Как знаток всеобщей истории, Козырев любил черпать из нее поучительные примеры.
– Ты что-нибудь читал насчет Абукирского сражения?
– Когда-то читал, но успел забыть, – ответил я.
– Я тебе напомню об этом в нескольких словах. Это было во время войны Франции с Англией. Абукирская бухта находится в Египте, недалеко от Александрии. В тысяча семьсот девяносто восьмом году французский адмирал Брюэс скрылся в ней со своей эскадрой от преследования противника. Бухта была безлюдная. Французы расположились в ней, как у себя дома. В один, как говорится, прекрасный день по распоряжению командующего на каждом корабле были вынесены из нижних помещений продукты на батарейную палубу – проветрить их захотели. Постом команду отправили с баркасами к берегу за пресной водой. Забыли об опасности. А тут вдруг, откуда ни возьмись, адмирал Нельсон появился с эскадрой. Дело было под вечер. Английские корабли вкатили прямо в бухту – и давай гвоздить французов. Для французов это было настолько неожиданно, что они совершенно растерялись. Часть их команды находилась на берегу. С баркасов пришлось вылить пресную воду и поспешить к кораблям, но было уже поздно. Батарейные палубы были завалены продуктами, а это мешало действиям пушек. В результате французская эскадра была уничтожена со всеми людьми. Спасся один только корабль. Адмирал Нельсон будто бы нарочно дал ему возможность уйти целым, чтобы он доставил своему правительству страшную весть о гибели эскадры.
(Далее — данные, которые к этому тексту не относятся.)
(* ===== verification/Bitmap.v ===== *)
(** Local and master bitmaps of a database file: two bits per block in a local
    bitmap block (sr_port/gdsbml.h, bml_*.c, bm_find_blk.c), one bit per local
    bitmap in the master map (bmm_find_free.c, gtm_ffs.c), over the single-bit
    primitives bit_set.c and bit_clear.c.  A map is the byte buffer that
    starts at the C base address; [None] is an access outside of it. *)

From stdpp Require Import base list numbers option tactics.
From Stdlib Require Import ZArith Lia.
From S2P Require Import Prelude.

Open Scope Z_scope.

(** * Constants of gdsbml.h *)

Definition BLK_BUSY : Z := 0.
Definition BLK_FREE : Z := 1.
Definition BLK_MAPINVALID : Z := 2.
Definition BLK_RECYCLED : Z := 3.
Definition BML_BITS_PER_BLK : Z := 2.
Definition BITS_PER_UCHAR : Z := 8.
Definition THREE_BLKS_BITMASK : Z := 63.
Definition TWO_BLKS_BITMASK : Z := 15.
Definition ONE_BLK_BITMASK : Z := 3.
Definition FOUR_BLKS_FREE : Z := 85.
Definition THREE_BLKS_FREE : Z := 84.
Definition LCL_MAP_LEVL : Z := 255.
Definition NO_FREE_SPACE : Z := -1.
Definition MAX_FFS_SIZE : Z := 32.

Definition DIVIDE_ROUND_UP (value modulus : Z) : Z := Z.quot (value + (modulus - 1)) modulus.
Definition ROUND_DOWN2 (value modulus : Z) : Z := Z.land value (Z.lnot (modulus - 1)).
Definition ROUND_UP2 (value modulus : Z) : Z := Z.land (value + (modulus - 1)) (Z.lnot (modulus - 1)).

(** * Single bits *)

Definition bit_clear (bit : Z) (base : list Z) : option (Z * list Z) :=
  let ptr := Z.quot bit 8 in
  b ← rd base ptr;
  let retval := Z.land (Z.shiftl 1 (Z.land bit 7)) b in
  base' ← wr base ptr (Z.land b (Z.lnot (Z.shiftl 1 (Z.land bit 7))));
  Some (Z.b2z (negb (retval =? 0)), base').

Definition bit_set (bit : Z) (base : list Z) : option (Z * list Z) :=
  let ptr := Z.quot bit 8 in
  b ← rd base ptr;
  let retval := Z.land (Z.shiftl 1 (Z.land bit 7)) b in
  base' ← wr base ptr (Z.lor b (Z.shiftl 1 (Z.land bit 7)));
  Some (Z.b2z (negb (retval =? 0)), base').

(** * Status of one block *)

Definition GET_BM_STATUS (map : list Z) (blknum : Z) : option Z :=
  b ← rd map (Z.quot (blknum * BML_BITS_PER_BLK) BITS_PER_UCHAR);
  Some (Z.land (Z.shiftr b (Z.rem (blknum * BML_BITS_PER_BLK) BITS_PER_UCHAR))
               (Z.shiftl 1 BML_BITS_PER_BLK - 1)).

Definition SET_BM_STATUS (map : list Z) (blknum new_bml_status : Z) : option (list Z) :=
  let ptr := Z.quot (blknum * BML_BITS_PER_BLK) BITS_PER_UCHAR in
  let sh := Z.rem (blknum * BML_BITS_PER_BLK) BITS_PER_UCHAR in
  b ← rd map ptr;
  wr map ptr (Z.lor (Z.land b (Z.lnot (Z.shiftl 3 sh)))
                    (Z.shiftl (Z.land new_bml_status 3) sh)).

Definition bml_busy (setbusy : Z) (map : list Z) : option (Z * list Z) :=
  let setbusy := setbusy * BML_BITS_PER_BLK in
  '(ret, map1) ← bit_clear setbusy map;
  '(_, map2) ← bit_clear (setbusy + 1) map1;
  Some (ret, map2).

Definition bml_free (setfree : Z) (map : list Z) : option (Z * list Z) :=
  let setfree := setfree * BML_BITS_PER_BLK in
  '(ret, map1) ← bit_set setfree map;
  '(_, map2) ← bit_clear (setfree + 1) map1;
  Some (ret, map2).

Definition bml_recycled (setfree : Z) (map : list Z) : option (Z * list Z) :=
  let setfree := setfree * BML_BITS_PER_BLK in
  '(ret, map1) ← bit_set setfree map;
  '(_, map2) ← bit_set (setfree + 1) map1;
  Some (ret, map2).

(** * A new local bitmap block *)

Record blk_hdr := mk_blk_hdr { bver : Z; bsiz : Z; levl : Z; tn : Z }.

Definition bml_newmap (gdsvcurr sizeof_blk_hdr size curr_tn : Z) : blk_hdr * list Z :=
  (mk_blk_hdr gdsvcurr size LCL_MAP_LEVL curr_tn,
   let size := size - sizeof_blk_hdr in
   THREE_BLKS_FREE :: replicate (Z.to_nat (size - 1)) FOUR_BLKS_FREE).

(** * Searching a local bitmap for a block that is not busy *)

(** RETURN_IF_FREE: [None] when the macro falls through. *)
Definition RETURN_IF_FREE (valid ptr : Z) : option Z :=
  if negb (valid =? 0) then
    let bits := if THREE_BLKS_BITMASK <? valid then 3
                else if TWO_BLKS_BITMASK <? valid then 2
                else if ONE_BLK_BITMASK <? valid then 1
                else 0 in
    Some (ptr * Z.quot BITS_PER_UCHAR BML_BITS_PER_BLK + bits)
  else None.

(** The loop [for (; ptr < top; ptr++) RETURN_IF_FREE]; [n] is [top - ptr]. *)
Fixpoint bml_find_free_loop (n : nat) (ptr : Z) (base_addr : list Z) : option (option Z) :=
  match n with
  | O => Some None
  | S n' =>
      valid ← rd base_addr ptr;
      match RETURN_IF_FREE valid ptr with
      | Some r => Some (Some r)
      | None => bml_find_free_loop n' (ptr + 1) base_addr
      end
  end.

(** The bits of the last byte that belong to blocks of the map. *)
Definition last_byte_valid (bits b : Z) : Z :=
  if bits =? 6 then Z.land b THREE_BLKS_BITMASK
  else if bits =? 4 then Z.land b TWO_BLKS_BITMASK
  else if bits =? 2 then Z.land b ONE_BLK_BITMASK
  else b.

Definition bml_find_free (hint : Z) (base_addr : list Z) (total_bits : Z) : option Z :=
  let hint := hint * BML_BITS_PER_BLK in
  let hint := Z.quot hint BITS_PER_UCHAR in
  let total_bits := total_bits * BML_BITS_PER_BLK in
  let hint := if DIVIDE_ROUND_UP total_bits BITS_PER_UCHAR <? hint then 0 else hint in
  let top := DIVIDE_ROUND_UP total_bits BITS_PER_UCHAR - 1 in
  r1 ← bml_find_free_loop (Z.to_nat (top - hint)) hint base_addr;
  match r1 with
  | Some r => Some r
  | None =>
      let ptr := Z.max hint top in
      b ← rd base_addr ptr;
      let valid := if negb (b =? 0) then last_byte_valid (Z.rem total_bits BITS_PER_UCHAR) b else 0 in
      match RETURN_IF_FREE valid ptr with
      | Some r => Some r
      | None =>
          if negb (hint =? 0) then
            r2 ← bml_find_free_loop (Z.to_nat hint) 0 base_addr;
            match r2 with
            | Some r => Some r
            | None => Some NO_FREE_SPACE
            end
          else Some NO_FREE_SPACE
      end
  end.

(** * Searching a local bitmap for a busy block *)

(** The four tests of the forward scan: a busy block at or after [hint]. *)
Definition busy_from_hint (b ptr hint : Z) : option Z :=
  let base := ptr * Z.quot 8 BML_BITS_PER_BLK in
  if (Z.land b 3 =? 0) && (hint <=? base) then Some base
  else if (Z.land b 12 =? 0) && (hint <=? base + 1) then Some (base + 1)
  else if (Z.land b 48 =? 0) && (hint <=? base + 2) then Some (base + 2)
  else if (Z.land b 192 =? 0) && (hint <=? base + 3) then Some (base + 3)
  else None.

(** The tests on the last byte, whose fourth test also checks [total_blks]. *)
Definition busy_in_last (valid ptr hint total_blks : Z) : option Z :=
  let base := ptr * Z.quot 8 BML_BITS_PER_BLK in
  if (Z.land valid 3 =? 0) && (hint <=? base) then Some base
  else if (Z.land valid 12 =? 0) && (hint <=? base + 1) then Some (base + 1)
  else if (Z.land valid 48 =? 0) && (hint <=? base + 2) then Some (base + 2)
  else if (Z.land valid 192 =? 0) && ((hint <=? base + 3) && (base + 3 <=? total_blks))
       then Some (base + 3)
  else None.

(** The tests after the wrap, without a hint. *)
Definition busy_any (b ptr : Z) : option Z :=
  let base := ptr * Z.quot 8 BML_BITS_PER_BLK in
  if Z.land b 3 =? 0 then Some base
  else if Z.land b 12 =? 0 then Some (base + 1)
  else if Z.land b 48 =? 0 then Some (base + 2)
  else if Z.land b 192 =? 0 then Some (base + 3)
  else None.

(** A scan of [n] bytes from [ptr] with a per-byte test. *)
Fixpoint byte_scan (test : Z -> Z -> option Z) (n : nat) (ptr : Z) (base_addr : list Z)
    : option (option Z) :=
  match n with
  | O => Some None
  | S n' =>
      b ← rd base_addr ptr;
      match test b ptr with
      | Some r => Some (Some r)
      | None => byte_scan test n' (ptr + 1) base_addr
      end
  end.

Definition bml_find_busy (hint : Z) (base_addr : list Z) (total_blks : Z) : option Z :=
  let hint_pos := hint * BML_BITS_PER_BLK in
  let total_bits := total_blks * BML_BITS_PER_BLK in
  let hint_pos := if total_bits <=? hint_pos then 0 else hint_pos in
  let hint_pos := Z.quot hint_pos 8 in
  let top := Z.quot (total_bits + 7) 8 - 1 in
  r1 ← byte_scan (fun b ptr => busy_from_hint b ptr hint) (Z.to_nat (top - hint_pos)) hint_pos base_addr;
  match r1 with
  | Some r => Some r
  | None =>
      let ptr := Z.max hint_pos top in
      b ← rd base_addr ptr;
      let bits := Z.rem total_bits 8 in
      let valid := if bits =? 6 then Z.lor b 192
                   else if bits =? 4 then Z.lor b 240
                   else if bits =? 2 then Z.lor b 252
                   else b in
      match busy_in_last valid ptr hint total_blks with
      | Some r => Some r
      | None =>
          r2 ← byte_scan busy_any (Z.to_nat hint_pos) 0 base_addr;
          match r2 with
          | Some r => Some r
          | None =>
              let ptr := hint_pos in
              b ← rd base_addr ptr;
              let bits := Z.rem hint 4 in
              let valid := if bits =? 3 then Z.lor b 192
                           else if bits =? 2 then Z.lor b 240
                           else if bits =? 1 then Z.lor b 252
                           else b in
              match busy_any valid ptr with
              | Some r => Some r
              | None => Some (-1)
              end
          end
      end
  end.

(** * Searching a local bitmap from a hint, without wrapping *)

(** The decode of a byte with a bit set: the block and whether it is recycled. *)
Definition blk_of_valid (valid ptr : Z) : Z * bool :=
  let base := ptr * Z.quot 8 BML_BITS_PER_BLK in
  if negb (Z.land valid 1 =? 0) then (base, negb (Z.land valid 2 =? 0))
  else if negb (Z.land valid 4 =? 0) then (base + 1, negb (Z.land valid 8 =? 0))
  else if negb (Z.land valid 16 =? 0) then (base + 2, negb (Z.land valid 32 =? 0))
  else (base + 3, negb (Z.land valid 128 =? 0)).

Fixpoint bm_find_blk_loop (n : nat) (ptr : Z) (base_addr : list Z) : option (option (Z * bool)) :=
  match n with
  | O => Some None
  | S n' =>
      b ← rd base_addr ptr;
      if negb (b =? 0) then Some (Some (blk_of_valid b ptr))
      else bm_find_blk_loop n' (ptr + 1) base_addr
  end.

(** The part under [if (hint)]: the byte of the hint, blocks before it masked. *)
Definition bm_find_blk_hint (hint : Z) (base_addr : list Z) (total_bits : Z) : option (option (Z * bool)) :=
  let ptr := Z.quot (hint * BML_BITS_PER_BLK) 8 in
  let top := Z.quot (total_bits + 7) 8 - 1 in
  b ← rd base_addr ptr;
  let valid := if ptr =? top then last_byte_valid (Z.rem total_bits 8) b else b in
  let k := Z.rem hint (Z.quot 8 BML_BITS_PER_BLK) in
  let valid := if k =? 0 then valid
               else if k =? 1 then Z.land valid 252
               else if k =? 2 then Z.land valid 240
               else if k =? 3 then Z.land valid 192
               else valid in
  if negb (valid =? 0) then Some (Some (blk_of_valid valid ptr)) else Some None.

(** The scan to the end of the map from byte [ptr], the last byte masked. *)
Definition bm_find_blk_rest (ptr : Z) (base_addr : list Z) (total_bits : Z) (used : bool) : option (Z * bool) :=
  let top := Z.quot (total_bits + 7) 8 - 1 in
  r ← bm_find_blk_loop (Z.to_nat (top - ptr)) ptr base_addr;
  match r with
  | Some res => Some res
  | None =>
      let ptr := Z.max ptr top in
      if ptr =? top then
        b ← rd base_addr ptr;
        if negb (b =? 0) then
          let valid := last_byte_valid (Z.rem total_bits 8) b in
          if negb (valid =? 0) then Some (blk_of_valid valid ptr) else Some (NO_FREE_SPACE, used)
        else Some (NO_FREE_SPACE, used)
      else Some (NO_FREE_SPACE, used)
  end.

(** The result and the final value of [*used], [used] being its initial one. *)
Definition bm_find_blk (hint : Z) (base_addr : list Z) (total_bits : Z) (used : bool) : option (Z * bool) :=
  let total_bits := total_bits * BML_BITS_PER_BLK in
  if negb (hint =? 0) then
    r ← bm_find_blk_hint hint base_addr total_bits;
    match r with
    | Some res => Some res
    | None =>
        bm_find_blk_rest (Z.quot (hint * BML_BITS_PER_BLK) 8 + 1) base_addr total_bits used
    end
  else bm_find_blk_rest 0 base_addr total_bits used.

(** * Finding a set bit in the master map *)

(** The bits of the byte at [c] from bit [i]: at most [n] of them. *)
Fixpoint ffs_bits (n : nat) (addr : list Z) (c i answer : Z) : option (option Z) :=
  match n with
  | O => Some None
  | S n' =>
      b ← rd addr c;
      if negb (Z.land b (Z.shiftl 1 i) =? 0) then Some (Some answer)
      else ffs_bits n' addr c (i + 1) (answer + 1)
  end.

(** The full bytes: [n] bytes from [c], the first bit of [c] being bit [i]. *)
Fixpoint ffs_bytes (n : nat) (addr : list Z) (c i : Z) : option (option Z) :=
  match n with
  | O => Some None
  | S n' =>
      b ← rd addr c;
      if negb (b =? 0) then
        r ← ffs_bits 8 addr c 0 i;
        match r with
        | Some a => Some (Some a)
        | None => ffs_bytes n' addr (c + 1) (i + BITS_PER_UCHAR)
        end
      else ffs_bytes n' addr (c + 1) (i + BITS_PER_UCHAR)
  end.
Теперь сам посуди: разве наши корабли с разобранными машинами не могут оказаться в таком положении, в каком были французские? Появись сейчас неприятельские крейсеры – нам всем здесь будет могила. Эх, неладный у нас командующий!
Для утешения себя и своего приятеля Козырева я мог сказать только одно:
– С тех пор как мы вышли ив последнего своего порта, нас не перестают пугать японцами. Однако до сих пор мы не видели не только ни одного их линейного корабля, но даже и миноносца. Думаю, и впредь так будет.
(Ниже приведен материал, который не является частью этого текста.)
(* ===== verification/Mval.v ===== *)
(** The M value cell (mval of sr_port/mdef.h) with its two numeric forms, the
    conversion between them (promodemo.c), from strings (s2n.c), the MV_FORCE
    macros, and numeric comparison (numcmp.c).  A number is the integer
    [num_value], 10^60 times the number the cell stands for. *)

From stdpp Require Import base list numbers option tactics.
From Stdlib Require Import ZArith Lia.
From S2P Require Import Prelude.

Open Scope Z_scope.

(** * Constants of mdef.h and arit.h *)

Definition MV_NM : Z := 1.
Definition MV_INT : Z := 2.
Definition MV_NUM_MASK : Z := 3.
Definition MV_STR : Z := 4.
Definition MV_NUM_APPROX : Z := 8.
Definition MV_SQLNULL : Z := 32768.
Definition MV_XBIAS : Z := 62.
Definition MV_BIAS : Z := 1000.
Definition NUM_DEC_DG_1L : Z := 9.
Definition NUM_DEC_DG_2L : Z := 18.
Definition EXPLO : Z := -42 + MV_XBIAS.
Definition EXPHI : Z := 48 + MV_XBIAS.
Definition EXP_INT_OVERF : Z := 7 + MV_XBIAS.
Definition EXP_INT_UNDERF : Z := -3 + MV_XBIAS.
Definition MANT_LO : Z := 100000000.
Definition MANT_HI : Z := 1000000000.
Definition INT_HI : Z := 1000000.
Definition MAX_DIGITS_IN_EXP : Z := 2.

(** The table of powers of ten; an index outside of it is undefined. *)
Definition ten_pwr_table : list Z :=
  [1; 10; 100; 1000; 10000; 100000; 1000000; 10000000; 100000000; 1000000000].
Definition ten_pwr (i : Z) : res Z := res_of (rd ten_pwr_table i).

(** * The mval *)

Record mval := mk_mval {
  mvtype : Z; mv_sgn : Z; mv_e : Z; mv_m0 : Z; mv_m1 : Z; mv_str : list Z
}.

(** [mvtype & mask] is not zero. *)
Definition has (mask : Z) (v : mval) : bool := negb (Z.land (mvtype v) mask =? 0).

Definition MV_DEFINED (v : mval) : bool := has (Z.lor MV_STR MV_NM) v.
Definition MV_IS_SQLNULL (v : mval) : bool := has MV_SQLNULL v.

Definition set_mvtype (t : Z) (v : mval) : mval :=
  mk_mval t (mv_sgn v) (mv_e v) (mv_m0 v) (mv_m1 v) (mv_str v).
Definition set_m1 (m : Z) (v : mval) : mval :=
  mk_mval (mvtype v) (mv_sgn v) (mv_e v) (mv_m0 v) m (mv_str v).
Definition set_m0m1 (a b : Z) (v : mval) : mval :=
  mk_mval (mvtype v) (mv_sgn v) (mv_e v) a b (mv_str v).
Definition set_sgn (sg : Z) (v : mval) : mval :=
  mk_mval (mvtype v) sg (mv_e v) (mv_m0 v) (mv_m1 v) (mv_str v).

(** The stores of an MV_INT result, of a floating one: the other fields stay. *)
Definition store_int (m : Z) (v : mval) : mval :=
  mk_mval (Z.lor MV_NM MV_INT) (mv_sgn v) (mv_e v) (mv_m0 v) m (mv_str v).
Definition store_flt (sg ex a b : Z) (v : mval) : mval := mk_mval MV_NM sg ex a b (mv_str v).

Definition literal_zero : mval := mk_mval (Z.lor MV_STR (Z.lor MV_NM MV_INT)) 0 0 0 0 [48].
Definition literal_null : mval :=
  mk_mval (Z.lor MV_STR (Z.lor MV_NM (Z.lor MV_INT MV_NUM_APPROX))) 0 0 0 0 [].
Definition literal_sqlnull : mval :=
  mk_mval (Z.lor MV_STR (Z.lor MV_NM (Z.lor MV_NUM_APPROX MV_SQLNULL))) 0 0 0 0 [].

(** * Between the two numeric forms *)

(** [while (m1 >= *pwr) { exp++; pwr++; }], [i] the index of [pwr]; [None] is
    not reached: the table ends above every [m1 < MANT_HI]. *)
Fixpoint count_digits (fuel : nat) (m1 i : Z) : res Z :=
  match fuel with
  | O => Err UB
  | S fuel' =>
      p ← ten_pwr i;
      if p <=? m1 then count_digits fuel' m1 (i + 1) else Ok i
  end.

Definition promote (v : mval) : res mval :=
  let m1 := mv_m1 v in
  if m1 =? 0 then Ok literal_zero
  else
    let sg := if 0 <? m1 then 0 else 1 in
    m1 ← (if 0 <? m1 then Ok m1 else int4 (- m1));
    exp ← count_digits 11 m1 0;
    p ← ten_pwr (NUM_DEC_DG_1L - exp);
    m1 ← int4 (m1 * p);
    Ok (mk_mval MV_NM sg (EXP_INT_UNDERF + exp) 0 m1 (mv_str v)).
(** A string subscript at the end of the key: the null string is never
    transformed.  When an escape finds no room, the key is terminated at its
    old end again. *)
Definition str_subsc (cl : collation) (s : list Z) (out_key : gv_key) (std_null_coll : bool) : res (list Z * Z * bool) :=
  s ← (match transform cl, collseq cl with
       | true, Some xform => if zlen s =? 0 then Ok [] else xform s
       | _, _ => Ok s
       end);
  let avail_bytes := k_top out_key - (k_end out_key + zlen s + 3) in
  if avail_bytes <? 0 then Ok (k_base out_key, k_end out_key, false)
  else if 0 <? zlen s then
    base ← res_of (wr (k_base out_key) (k_end out_key) STR_SUB_PREFIX);
    '(base, out_ptr, fits) ← escape base (k_end out_key + 1) s avail_bytes;
    if (fits : bool) then Ok (base, out_ptr, true)
    else
      base ← res_of (wr base (k_end out_key) KEY_DELIMITER);
      Ok (base, out_ptr, false)
  else
    base ← res_of (wr (k_base out_key) (k_end out_key) (if negb std_null_coll then STR_SUB_PREFIX else SUBSCRIPT_STDCOL_NULL));
    Ok (base, k_end out_key + 1, true).

(** * The conversion *)

(** What the subscript is, a number or a string: the mval, converted when it
    says neither, and [mvt]. *)
Definition subsc_type (g : globals) (cl : collation) (in_val : mval) : res (mval * Z) :=
  in_val ← (if transform cl && nct cl then MV_FORCE_STR g in_val else Ok in_val);
  let mvt := if transform cl && nct cl then Z.lor (mvtype in_val) MV_NUM_APPROX else mvtype in_val in
  if negb (Z.land mvt MV_SQLNULL =? 0) then Err ERR_ZYSQLNULLNOTVALID
  else if Z.land mvt (Z.lor MV_NM MV_NUM_APPROX) =? 0 then
    '(iscan, in_val) ← val_iscan g in_val;
    if (iscan : bool) then
      '(in_val, _, _) ← s2n (compile_time g) false in_val;
      Ok (in_val, mvtype in_val)
    else
      let in_val := set_mvtype (Z.lor (mvtype in_val) MV_NUM_APPROX) in_val in
      Ok (in_val, mvtype in_val)
  else Ok (in_val, mvt).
Как нарочно, нервируя эскадру, на горизонте показались английские суда.
Нашим крейсерам пришлось отказаться от ремонта машин и начать с наступлением темноты уходить в дозор. Каждую ночь часть офицеров и команды дежурила у заряженных орудий. Наружные огни все закрывались.
Двое суток дул сильный зюйд-остовый ветер, сопровождаемый хлещущим дождем. В проливе загуляла крупная зыбь, затрудняя стоянку на якоре и погрузку угля. Эскадра передвинулась на несколько миль севернее, к устью реки Танг-Танг, в бухту того же названия, врезающуюся в гористый берег Мадагаскара, а с другой стороны защищенную длинной песчаной косой от набегов волн. Здесь было тихо. Почти около самой воды росли пальмы.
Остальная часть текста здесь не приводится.